**Required action**
Check the listing below for lines with the word "eexists" and say how many there are, with nothing but the number.

**Input records**
..............................

Lemma delRules_spec m l st rest : rules st.1 ≡ₚ l ++ rest -> rules (delRules m l st).1 ≡ₚ filter (fun r => m r = false) l ++ rest /\ (delRules m l st).2 = st.2.
Proof.
  revert st rest. induction l as [|r l IH]; intros st rest HP; [done|]. cbn [delRules]. destruct (m r) eqn:Em.
  - rewrite filter_cons_False by (rewrite Em; done). destruct (del_effect r st.1) as (k' & ED & HD); [rewrite HP; by left|]. unfold attempt. rewrite ED. cbn [fst snd]. apply (IH (k', st.2)).
    cbn [fst]. rewrite HP in HD. by apply Permutation_cons_inv in HD.
  - rewrite filter_cons_True by done. destruct (IH st (r :: rest)) as [HA HB]; [by rewrite HP, <- Permutation_middle|]. split; [|done]. rewrite HA; cbn; by rewrite <- Permutation_middle.
Qed.

Lemma delFamily m v6 st : rules (delRules m (RuleList v6 st.1) st).1 ≡ₚ filter (fun r => (Bool.eqb (rV6 r) v6 && m r) = false) (rules st.1) /\ (delRules m (RuleList v6 st.1) st).2 = st.2.
Proof.
  destruct (delRules_spec m (RuleList v6 st.1) st (filter (fun r => rV6 r <> v6) (rules st.1))) as [HA HB]; [|split; [|done]].
  - unfold RuleList. clear. induction (rules st.1) as [|r l IH]; [done|]. rewrite !filter_cons. destruct (decide (rV6 r = v6)) as [E|E].
    + rewrite decide_False by auto. cbn. by constructor.
    + rewrite decide_True by done. rewrite <- Permutation_middle. by constructor.
  - rewrite HA. unfold RuleList. clear. induction (rules st.1) as [|r l IH]; [done|]. rewrite !(filter_cons _ r). destruct (decide (rV6 r = v6)) as [E|E].
    + rewrite (decide_False (P := rV6 r <> v6)) by auto. subst v6. rewrite Bool.eqb_reflx. cbn [andb]. rewrite filter_cons. destruct (decide (m r = false)); [cbn; by constructor|done].
    + rewrite (decide_True (P := rV6 r <> v6)) by done. assert (Bool.eqb (rV6 r) v6 = false) as -> by (by apply Bool.eqb_false_iff). cbn [andb]. rewrite decide_True by done.
      rewrite <- Permutation_middle. by constructor.
Qed.

(** Filters over predicates. *)
Lemma filter_twice (m n : krule -> bool) (l : list krule) : filter (fun r => n r = false) (filter (fun r => m r = false) l) = filter (fun r => m r || n r = false) l.
Proof.
  induction l as [|r l IH]; [done|]. rewrite !(filter_cons _ r). destruct (m r) eqn:Em; cbn [orb].
  - rewrite (decide_False (P := true = false)) by done. done.
  - rewrite (decide_True (P := false = false)) by done. rewrite filter_cons. by destruct (decide (n r = false)); rewrite IH.
Qed.
Lemma filter_same (m n : krule -> bool) (l : list krule) : (forall r, m r = n r) -> filter (fun r => m r = false) l = filter (fun r => n r = false) l.
Proof. intros HE. induction l as [|r l IH]; [done|]. rewrite !(filter_cons _ r), IH, HE. done. Qed.

Lemma removePolicyRules_spec mk st : rules (removePolicyRules mk st).1 ≡ₚ filter (fun r => (0 <? mk) && markMatches mk r = false) (rules st.1) /\ (removePolicyRules mk st).2 = st.2.
Proof.
  unfold removePolicyRules. destruct (Z.leb_spec mk 0) as [L|L].
  - assert ((0 <? mk) = false) as -> by lia. split; [|done]. rewrite filter_all; [done|]. by apply Forall_forall.
  - assert ((0 <? mk) = true) as -> by lia. cbn [andb]. destruct (delFamily (markMatches mk) false st) as [HA HB]. set (st1 := delRules _ _ st) in *. clearbody st1.
    destruct (delFamily (markMatches mk) true st1) as [HC HD]. split; [|congruence]. rewrite HC, HA, filter_twice. rewrite (filter_same _ (markMatches mk)); [done|].
    intros r. by destruct (rV6 r), (markMatches mk r).
Qed.

Lemma removeSourceRules_spec rs st : rules (removeSourceRules rs st).1 ≡ₚ filter (fun r => existsb (fun sr => ruleOf sr r) rs = false) (rules st.1).
Proof.
  unfold removeSourceRules. revert st. induction rs as [|sr rs IH]; intros st; cbn [fold_left existsb]; [rewrite filter_all; [done|by apply Forall_forall]|].
  rewrite IH, <- filter_twice. apply filter_Permutation. unfold removeSourceRule, ruleOf. destruct (ParseIPNet (From sr)) as [[v6 txt]|].
  - apply delFamily.
  - rewrite filter_all; [done|by apply Forall_forall].
Qed.

(** *** Cleaning takes exactly the own rules *)

Lemma route_folds {A} (f : K -> A -> K) (l : list A) k : (forall k a, rules (f k a) = rules k) -> rules (fold_left f l k) = rules k.
Proof. intros HF. revert k. induction l as [|a l IH]; intros k; [done|]. cbn. by rewrite IH, HF. Qed.
Lemma delDefault_rules link t gw v6 k : rules (delDefault link t gw v6 k) = rules k.
Proof. unfold delDefault. destruct (isEmpty gw), (validIP gw); cbn [negb]; try done. apply delete_keeps. Qed.
Lemma delExtra_rules link t raw k : rules (delExtra link t raw k) = rules k.
Proof. unfold delExtra. destruct (parsePolicyRoute link t raw k); [apply delete_keeps|done]. Qed.

Lemma clean_spec tap s k : is_Some (LinkByName tap k) -> rules (cleanPolicyRouting tap s k) ≡ₚ filter (fun r => ownRule s r = false) (rules k).
Proof.
  intros [link HL]. unfold cleanPolicyRouting, specEmpty. rewrite HL. destruct (Z.leb_spec (mark s) 0) as [L|L], (Nat.eqb_spec (length (sourceRules s)) 0) as [E|E]; cbn [andb].
  1: { unfold ownRule. assert ((0 <? mark s) = false) as -> by lia. destruct (sourceRules s); [|done]. cbn [andb orb existsb]. rewrite filter_all; [done|by apply Forall_forall]. }
  all: rewrite route_folds; [|intros k' sr; rewrite route_folds, !delDefault_rules; [done|]; intros k'' raw; apply delExtra_rules].
  all: rewrite route_folds, !delDefault_rules by (intros k' raw; apply delExtra_rules).
  all: rewrite removeSourceRules_spec; cbn [fst]; rewrite (proj1 (removePolicyRules_spec _ _)), filter_twice; done.
Qed.

(** *** Installing adds only own rules *)

(** Rules for which [P] does not hold stay as they are. *)
Definition keeps (P : krule -> bool) (k k' : K) : Prop := filter (fun r => P r = false) (rules k') ≡ₚ filter (fun r => P r = false) (rules k).
Lemma foreign_trans P a b c : keeps P a b -> keeps P b c -> keeps P a c.
Proof. unfold keeps. intros HA HB. by rewrite HB, HA. Qed.
Lemma foreign_rules P a b : rules b = rules a -> keeps P a b.
Proof. unfold keeps. by intros ->. Qed.
Lemma foreign_removed P m a b : (forall r, m r = true -> P r = true) -> rules b ≡ₚ filter (fun r => m r = false) (rules a) -> keeps P a b.
Proof.
  unfold keeps. intros HM ->. rewrite filter_twice. rewrite (filter_same _ P); [done|]. intros r. specialize (HM r). destruct (m r); [by rewrite HM|done].
Qed.

Section Adding.
Context (P : krule -> bool).
Lemma add_foreign r p (st : kst) : (forall q, P (withPrio q r) = true) -> keeps P st.1 (RuleAdd r p st.1).1.
Proof.
  intros HP. pose proof (add_effect r p st.1) as HA. destruct (RuleAdd r p st.1) as [k' ok]. cbn [fst]. unfold keeps. destruct ok; [|by rewrite HA].
  destruct HA as (q & _ & ->). rewrite filter_cons_False; [done|]. by rewrite HP.
Qed.
Lemma attempt_fst (f : K -> K * bool) st : (attempt f st).1 = (f st.1).1.
Proof. unfold attempt. by destruct (f st.1). Qed.
Lemma fold_foreign {A} (f : kst -> A -> kst) (l : list A) st : (forall st a, a ∈ l -> keeps P st.1 (f st a).1) -> keeps P st.1 (fold_left f l st).1.
Proof.
  revert st. induction l as [|a l IH]; intros st HF; [by apply foreign_rules|]. cbn. eapply foreign_trans; [apply HF; by left|]. apply IH. intros. apply HF. by right.
Qed.

Context (s : policyRoutingSpec) (own : forall r, ownRule s r = true -> P r = true).
(** [a.splice(a.indexOf(x), 1)] when [x] occurs in [a]. *)
Fixpoint removeFirst (x : string) (a : list string) : list string :=
  match a with
  | [] => []
  | h :: t => if String.eqb h x then t else h :: removeFirst x t
  end.

(** [cell.removeClass(cls)] *)
Definition removeClass (c : Cell) (cls : string) : Cell :=
  {| backgroundColor := backgroundColor c;
     classList := filter (fun x => negb (String.eqb x cls)) (classList c);
     title := title c |}.

(** The [contextmenu] handler of a cell (manual fill), for the cell with
    ordinal [weekIndex] and key [weekKey]. *)
Definition cell_contextmenu (weekIndex ageInWeeks : Z) (weekKey : string)
    (settings : ChronosSettings) (cell : Cell) : ChronosSettings * Cell :=
  if enableAutoFill settings || (weekIndex <=? ageInWeeks) then (settings, cell)
  else if arrayIncludes weekKey (filledWeeks settings) then
    (set_filledWeeks settings (removeFirst weekKey (filledWeeks settings)),
     removeClass cell "filled-week")
  else
    (set_filledWeeks settings (filledWeeks settings ++ [weekKey]),
     setBackground (addClass cell "filled-week") "#8bc34a").

(* ------------------------------------------------------------------ *)
(** ** Vocabulary of the statements *)
(* ------------------------------------------------------------------ *)

(** Every character of [s] satisfies [p]. *)
Fixpoint allChars (p : ascii -> bool) (s : string) : bool :=
  match s with
  | String c s' => p c && allChars p s'
  | EmptyString => true
  end.

(** A decimal digit. *)
Definition isDigit (c : ascii) : bool := (48 <=? code c) && (code c <=? 57).

(** [c] is not the character [c0]. *)
Definition differs (c0 c : ascii) : bool := negb (Ascii.eqb c c0).

(** The characters a printed week key is made of. *)
Definition keyChar (c : ascii) : bool :=
  isDigit c || Ascii.eqb c "-" || Ascii.eqb c "W".

(** The value of a decimal numeral read from the left, after [acc]. *)
Fixpoint uintValue (d : Decimal.uint) (acc : Z) : Z :=
  match d with
  | Decimal.Nil => acc
  | Decimal.D0 l => uintValue l (acc * 10 + 0)
  | Decimal.D1 l => uintValue l (acc * 10 + 1)
  | Decimal.D2 l => uintValue l (acc * 10 + 2)
  | Decimal.D3 l => uintValue l (acc * 10 + 3)
  | Decimal.D4 l => uintValue l (acc * 10 + 4)
  | Decimal.D5 l => uintValue l (acc * 10 + 5)
  | Decimal.D6 l => uintValue l (acc * 10 + 6)
  | Decimal.D7 l => uintValue l (acc * 10 + 7)
  | Decimal.D8 l => uintValue l (acc * 10 + 8)
  | Decimal.D9 l => uintValue l (acc * 10 + 9)
  end.

(** The record [saveEvent] stores for a date range:
    [`${startWeekKey}:${endWeekKey}:${this.eventDescription}`]. *)
Definition rangeEventData (startWeekKey endWeekKey description : string) : string :=
  (startWeekKey ++ ":" ++ endWeekKey ++ ":" ++ description)%string.
Lemma next_scaled fuel b1 b2 :
  nonneg_pool (servers b2) -> representable (servers b1) ->
  servers b1 = scale k (servers b2) -> index b1 = index b2 ->
  currentWeight b1 = k * currentWeight b2 ->
  0 <= currentWeight b2 <= Z.max 0 (maxWeight b2) ->
  match next fuel b1, next fuel b2 with
  | Done (r1, b1'), Done (r2, b2') =>
      servers b1' = scale k (servers b2') /\ index b1' = index b2'
      /\ currentWeight b1' = k * currentWeight b2'
      /\ 0 <= currentWeight b2' <= Z.max 0 (maxWeight b2')
      /\ match r1, r2 with
         | inl _, inl _ | inr _, inr _ => True
         | _, _ => False
         end
  | Panic, Panic | Timeout, Timeout => True
  | _, _ => False
  end.
Proof.
  intros Hnn Hrep Hs Hi Hc Hc2. unfold next, maxWeight, weightGcd.
  rewrite Hs, len_scale. rewrite Hs in Hrep.
  destruct (Z.eqb_spec (len (servers b2)) 0) as [|Hlen]; [done|].
  assert (servers b2 ≠ []) as Hne by (intros E; by rewrite E in Hlen).
  pose proof (nonneg_pool_maxWeight _ Hne Hnn) as HM.
  rewrite maxWeight_of_scale by done.
  destruct (Z.eqb_spec (k * maxWeight_of (servers b2)) 0),
           (Z.eqb_spec (maxWeight_of (servers b2)) 0); try nia; [done|].
  assert (scale k (servers b2) ≠ []) as Hne'.
  { intros E. apply (f_equal length) in E. unfold scale in E.
    rewrite length_fmap in E. by destruct (servers b2). }
  rewrite weightGcd_of_nonneg by (done || by apply nonneg_pool_scale).
  rewrite gcd_of_weights_scale by lia.
  rewrite <- (weightGcd_of_nonneg (servers b2)) by done.
  assert (0 < maxWeight_of (servers b2)) as Hpos by lia.
  assert (k * maxWeight_of (servers b2) <= int_max) as Hbound.
  { destruct (maxWeight_of_attained (scale k (servers b2))) as (s & Hin & Hw).
    - rewrite maxWeight_of_scale by done. nia.
    - rewrite maxWeight_of_scale in Hw by done. rewrite <- Hw.
      destruct Hrep as [Hint _]. rewrite Forall_forall in Hint.
      by apply Hint. }
  assert (0 < weightGcd_of (servers b2) <= maxWeight_of (servers b2)) as Hg.
  { rewrite weightGcd_of_nonneg by done.
    destruct (maxWeight_of_attained (servers b2) HM) as (s & Hin & Hw).
    pose proof (gcd_of_weights_pos _ s Hin ltac:(lia)).
    pose proof (gcd_of_weights_divide _ s Hin) as Hd.
    apply Z.divide_pos_le in Hd; lia. }
  pose proof (next_loop_scaled fuel (maxWeight_of (servers b2))
                (weightGcd_of (servers b2)) b1 b2 Hs Hi Hc Hg Hbound
                ltac:(unfold maxWeight in Hc2; lia)) as Hloop.
  destruct (next_loop fuel (k * _) _ b1) as [[srv1 b1']| |] eqn:H1,
           (next_loop fuel (maxWeight_of _) _ b2) as [[srv2 b2']| |] eqn:H2;
    try done.
  destruct Hloop as (Hs' & Hi' & Hc' & Hc2').
  apply next_loop_frame in H2 as (E2 & _ & _).
  split_and!; [done|done|done|lia|unfold maxWeight; rewrite E2; lia|done].
Qed.

(** The runs of the two balancers stop at the same indices. *)
Lemma selections_scaled fuel j b1 b2 :
  nonneg_pool (servers b2) -> representable (servers b1) ->
  servers b1 = scale k (servers b2) -> index b1 = index b2 ->
  currentWeight b1 = k * currentWeight b2 ->
  0 <= currentWeight b2 <= Z.max 0 (maxWeight b2) ->
  picked (selections fuel j b1) = picked (selections fuel j b2).
Proof.
  revert b1 b2. induction j as [|j IH]; intros b1 b2 Hnn Hrep Hs Hi Hc Hc2;
    [done|].
  pose proof (next_scaled fuel b1 b2 Hnn Hrep Hs Hi Hc Hc2) as Hnext.
  simpl.
  destruct (next fuel b1) as [[r1 b1']| |] eqn:N1,
           (next fuel b2) as [[r2 b2']| |] eqn:N2; try done.
  destruct Hnext as (Hs' & Hi' & Hc' & Hc2' & Hr).
  destruct r1 as [srv1|e1], r2 as [srv2|e2]; try done.
  apply next_frame in N1 as (E1 & _ & _), N2 as (E2 & _ & _).
  assert (picked (selections fuel j b1') = picked (selections fuel j b2')) as IH'.
  { apply IH; try done; [by rewrite E2|by rewrite E1]. }
  destruct (selections fuel j b1') as [[[sel1|] b1'']| |],
           (selections fuel j b2') as [[[sel2|] b2'']| |];
    simpl in *; try done.
  injection IH' as IH'. rewrite Hi'. do 3 f_equal. exact IH'.
Qed.
End Scaled.

(** * The claims *)

(** C4. Weighted fairness: on a pool whose weights are all strictly positive,
    with greatest common divisor [g], the calls of [next] made on a freshly
    populated balancer fall into cycles of [sum(weights)/g] calls; every call
    succeeds within one round of the pool, and in each cycle every entry is
    selected exactly [weight/g] times. *)
Theorem weighted_fairness {Handler Updater : Type}
    (b : WRRLoadBalancer Handler Updater) :
  representable (servers b) ->
  Forall (fun s => 0 < weight s) (servers b) ->
  index b = -1 -> currentWeight b = 0 ->
  let g := gcd_of_weights (servers b) in
  let period := Z.to_nat (total_weight (servers b) / g) in
  forall k : nat, exists sel0 b0 sel b1,
    selections (length (servers b)) (k * period) b = Done (Some sel0, b0)
    /\ selections (length (servers b)) period b0 = Done (Some sel, b1)
    /\ length sel = period
    /\ forall i s, server_at (servers b) i = Some s ->
                   times_selected i sel = weight s / g.
Proof.
  intros Hrep Hpos Hi Hc g period k.
  destruct (decide (servers b = [])) as [E|Hne].
  { subst g period. rewrite E. simpl. rewrite Nat.mul_0_r.
    exists [], b, [], b. split_and!; try done.
    intros i s. by rewrite server_at_nil. }
  pose proof (positive_nonneg _ Hpos) as Hnn.
  pose proof (positive_max _ Hrep Hpos Hne) as Hmax.
  destruct (pool_facts _ Hrep Hnn Hmax) as (Hg & _ & _ & Eg & _ & Hall).
  pose proof (cycle_period (servers b) Hrep Hpos Hne) as Eperiod.
  fold g in Eperiod, Eg. fold period in Eperiod.
  assert (cycle_start (servers b) b) as Hstart by (split; [done|by left]).
  destruct (cycles_calls (servers b) Hrep Hpos Hne k b Hstart)
    as (sel0 & b0 & Hk & Hstart0).
  destruct (cycle_calls (servers b) Hrep Hpos Hne b0 Hstart0) as [Hcycle _].
  rewrite Eperiod in Hk, Hcycle.
  eexists sel0, b0, _, _. split_and!; [exact Hk|exact Hcycle|done|].
  intros i s Hs.
  destruct (max_multiple (servers b) Hrep Hpos Hne) as [EM _].
  destruct (server_at_elem _ _ _ Hs) as [Hin _].
  destruct (Hall s Hin) as [Hd Hw].
  rewrite EM at 1. rewrite (passes_count _ _ _ i s Hs) by (done || lia).
  rewrite <- Eg. destruct Hd as [t Ht].
  rewrite Ht in Hw |- *. rewrite Z.div_mul by lia.
  revert EM Hw. generalize (Z.to_nat (maxWeight_of (servers b) / weightGcd_of (servers b))).
  intros Qn EM Hw. nia.
Qed.

(** C5 (as amended). Termination bound: on every balancer a program can hold
    whose weights are all non-negative and whose maximum weight is strictly
    positive, the selection loop of [next] returns a server within at most
    [poolSize] turns. *)
Theorem next_returns_within_pool_size {Handler Updater : Type}
    (b : WRRLoadBalancer Handler Updater) :
  reachable b -> representable (servers b) -> nonneg_pool (servers b) ->
  0 < maxWeight b ->
  exists srv b',
    next_loop (length (servers b)) (maxWeight b) (weightGcd b) b = Done (srv, b')
    /\ next (length (servers b)) b = Done (inl srv, b').
Proof.
  intros Hreach Hrep Hnn Hmax.
  pose proof (reachable_rotation_ok b Hreach Hrep Hnn) as Hok.
  destruct (next_loop_bound (servers b) Hrep Hnn Hmax b eq_refl Hok)
    as (srv & b' & Hloop).
  exists srv, b'. split; [done|].
  rewrite (next_on_pool (servers b)) by done. by rewrite Hloop.
Qed.

(** C7 (as amended). Zero-weight entries are disabled but tolerated: on every
    balancer a program can hold whose weights are all non-negative and
    include a strictly positive one, [next] returns no error, whatever the
    number of zero-weight entries; it returns a server within one round of
    the pool, and a server it returns has a strictly positive weight. *)
Theorem zero_weight_never_selected {Handler Updater : Type}
    (b : WRRLoadBalancer Handler Updater) :
  reachable b -> representable (servers b) -> nonneg_pool (servers b) ->
  (exists s, s ∈ servers b /\ 0 < weight s) ->
  (exists srv b', next (length (servers b)) b = Done (inl srv, b'))
  /\ forall fuel r b', next fuel b = Done (r, b') ->
       exists srv, r = inl srv /\ srv ∈ servers b /\ 0 < weight srv.
Proof.
  intros Hreach Hrep Hnn (s & Hs & Hw).
  pose proof (maxWeight_of_upper _ _ Hs) as Hup.
  assert (0 < maxWeight b) as Hmax by (unfold maxWeight; lia).
  split.
  - destruct (next_returns_within_pool_size b) as (srv & b' & _ & Hn); eauto.
  - intros fuel r b' Hnext.
    rewrite (next_on_pool (servers b)) in Hnext by done.
    destruct (next_loop _ _ _ _) as [[srv b'']| |] eqn:Hloop; try done.
    injection Hnext as <- <-. exists srv. split; [done|].
    pose proof (reachable_rotation_ok b Hreach Hrep Hnn) as Hok.
    destruct (next_loop_result _ Hrep Hnn Hmax _ _ _ _ eq_refl Hok Hloop)
      as (_ & _ & _ & _ & Hat & Hcw).
    apply server_at_elem in Hat as [Hin _]. split; [done|lia].
Qed.

(** C6 (as amended). GCD reduction: two pools of non-negative weights, the
    weights of the first a common positive multiple of those of the second,
    started at the same index with the current weight at 0 (as a freshly
    constructed balancer has it), stop at the same index on every successive
    call of [next], and fail or run out of turns together. *)
Theorem scaled_pool_same_selections {Handler Updater : Type} (k : Z)
    (b1 b2 : WRRLoadBalancer Handler Updater) :
  0 < k -> nonneg_pool (servers b2) -> representable (servers b1) ->
  servers b1 = scale k (servers b2) -> index b1 = index b2 ->
  currentWeight b1 = 0 -> currentWeight b2 = 0 ->
  forall fuel n : nat,
    picked (selections fuel n b1) = picked (selections fuel n b2).
Proof.
  intros Hk Hnn Hrep Hs Hi Hc1 Hc2 fuel n.
  apply (selections_scaled k Hk); try done; lia.
Qed.

(** C10. Frame effect of selection: a call of [next] that returns changes
    nothing but [index] and [currentWeight]; the servers, the status map and
    the updaters are as before, and a call that returns an error leaves the
    whole balancer as it was. *)
Theorem next_frame_effect {Handler Updater : Type} (fuel : nat)
    (b b' : WRRLoadBalancer Handler Updater) (r : server Handler + string) :
  next fuel b = Done (r, b') ->
  b' = Balancer (servers b) (currentWeight b') (index b') (status b) (updaters b)
  /\ (forall e, r = inr e -> b' = b).
Proof.
  intros Hnext. apply next_frame in Hnext as (Es & Est & Eu & Herr).
  split; [|done]. rewrite <- Es, <- Est, <- Eu. apply balancer_eta.
Qed.
(** One step of a call: the head of the computation is a primitive. *)
Ltac wp_step :=
  match goal with
  | |- wp (mbind _ _) _ _ => apply wp_bind
  | |- wp (mret _) _ _ => apply wp_ret
  | |- wp mget _ _ => apply wp_get
  | |- wp (mmodify _) _ _ => apply wp_modify
  | |- wlp (mbind _ _) _ _ => apply wlp_bind
  | |- wlp (mret _) _ _ => apply wlp_ret
  | |- wlp mget _ _ => apply wlp_get
  | |- wlp (mmodify _) _ _ => apply wlp_modify
  end.
Ltac wp_steps := repeat (wp_step; cbn beta).

Lemma string_app_assoc (a b c : string) : ((a +:+ b) +:+ c = a +:+ (b +:+ c))%string.
Proof.
  induction a as [|x a IH]; [done|].
  change (String x ((a +:+ b) +:+ c) = String x (a +:+ (b +:+ c)))%string. by rewrite IH.
Qed.

Lemma string_app_nil_r (a : string) : (a +:+ EmptyString = a)%string.
Proof. induction a as [|x a IH]; [done|]. change (String x (a +:+ EmptyString) = String x a)%string. by rewrite IH. Qed.

Lemma string_length_app (a b : string) : String.length (a +:+ b) = (String.length a + String.length b)%nat.
Proof.
  induction a as [|x a IH]; [done|].
  change (S (String.length (a +:+ b)) = S (String.length a + String.length b))%nat. by rewrite IH.
Qed.

(** [strchr]: the text before and after the first occurrence of [c], [None]
    when [c] does not occur. *)
Fixpoint str_break (c : ascii) (s : string) : option (string * string) :=
  match s with
  | EmptyString => None
  | String a s' =>
      if bool_decide (a = c) then Some (EmptyString, s')
      else (λ kv, (String a kv.1, kv.2)) <$> str_break c s'
  end.

Definition str_has (c : ascii) (s : string) : bool :=
  match str_break c s with Some _ => true | None => false end.

Lemma str_has_cons c a s : str_has c (String a s) = bool_decide (a = c) || str_has c s.
Proof. unfold str_has. simpl. case_bool_decide; [done|]. by destruct (str_break c s). Qed.
Lemma env_wf_lookup_old es l1 e l2 :
  env_wf es (l1 ++ e :: l2) → envp es ≫= (λ a, a !! length l1) = Some (Some e).
Proof.
  intros [Harr Hroom _ _]. rewrite Harr. simpl.
  rewrite fmap_app, <- app_assoc, lookup_app_r by (rewrite length_fmap; lia).
  by rewrite length_fmap, Nat.sub_diag.
Qed.

Lemma wp_env_write es idx k v (Q : Z * crinitEnvSet → S → Prop) s :
  Z.of_nat (String.length (k +:+ "=" +:+ v)%string) ≤ INT_MAX →
  Q (0, mkEnvSet (<[idx := Some (k +:+ "=" +:+ v)%string]> <$> envp es)
          (allocSz es) (allocInc es)) s →
  wp (env_write es idx k v) Q s.
Proof.
  intros Hlen HQ. unfold env_write. destruct (Z.ltb_spec INT_MAX
    (Z.of_nat (String.length (k +:+ "=" +:+ v)%string))); [lia|]. by apply wp_ret.
Qed.

Lemma set_new es l k v s :
  env_wf es l → str_has "="%char k = false → env_pos k l = None →
  Z.of_nat (String.length (k +:+ "=" +:+ v)%string) ≤ INT_MAX →
  wp (crinitEnvSetSet es k v) (set_post es l k v s) s.
Proof.
  intros Hwf Hk Hpos Hlen. unfold crinitEnvSetSet.
  rewrite (env_wf_valid _ _ Hwf), (search_wf _ _ _ Hwf Hk), Hpos. simpl.
  rewrite (env_wf_lookup_new _ _ Hwf).
  assert (k ∉ (env_kv <$> l).*1) as Hn.
  { eapply env_pos_None; [done|by destruct Hwf|done]. }
  apply wp_bind. destruct (Nat.leb_spec (allocSz es - 1) (length l)) as [Hfull|Hroom].
  - unfold crinitEnvSetGrow. destruct (Nat.eqb_spec (allocInc es) 0).
    { apply wp_ret. simpl. apply wp_ret. split_and!; [apply same_faults|done|eauto]. }
    apply wp_bind, wp_fallible. intros [] fs; apply wp_ret; simpl.
    { apply wp_ret. split_and!; [eauto|done|eauto]. }
    pose proof (env_wf_grow es l (allocInc es) Hwf) as Hwf'.
    apply wp_bind, wp_fallible. intros [] fs'; rewrite set_faults_set.
    { apply wp_ret. split_and!; [eauto|done|eauto]. }
    apply wp_env_write; [done|]. split_and!; [eauto|done|].
    eexists. split; [apply env_wf_append; [done..|simpl; destruct Hwf; lia]|].
    left. split; [done|by apply env_map_insert_new].
  - apply wp_ret. simpl. apply wp_bind, wp_fallible. intros [] fs.
    { apply wp_ret. split_and!; [eauto|done|eauto]. }
    apply wp_env_write; [done|]. split_and!; [eauto|done|].
    eexists. split; [apply env_wf_append; [done..|lia]|].
    left. split; [done|by apply env_map_insert_new].
Qed.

..............................

**Solution for this exercise**
3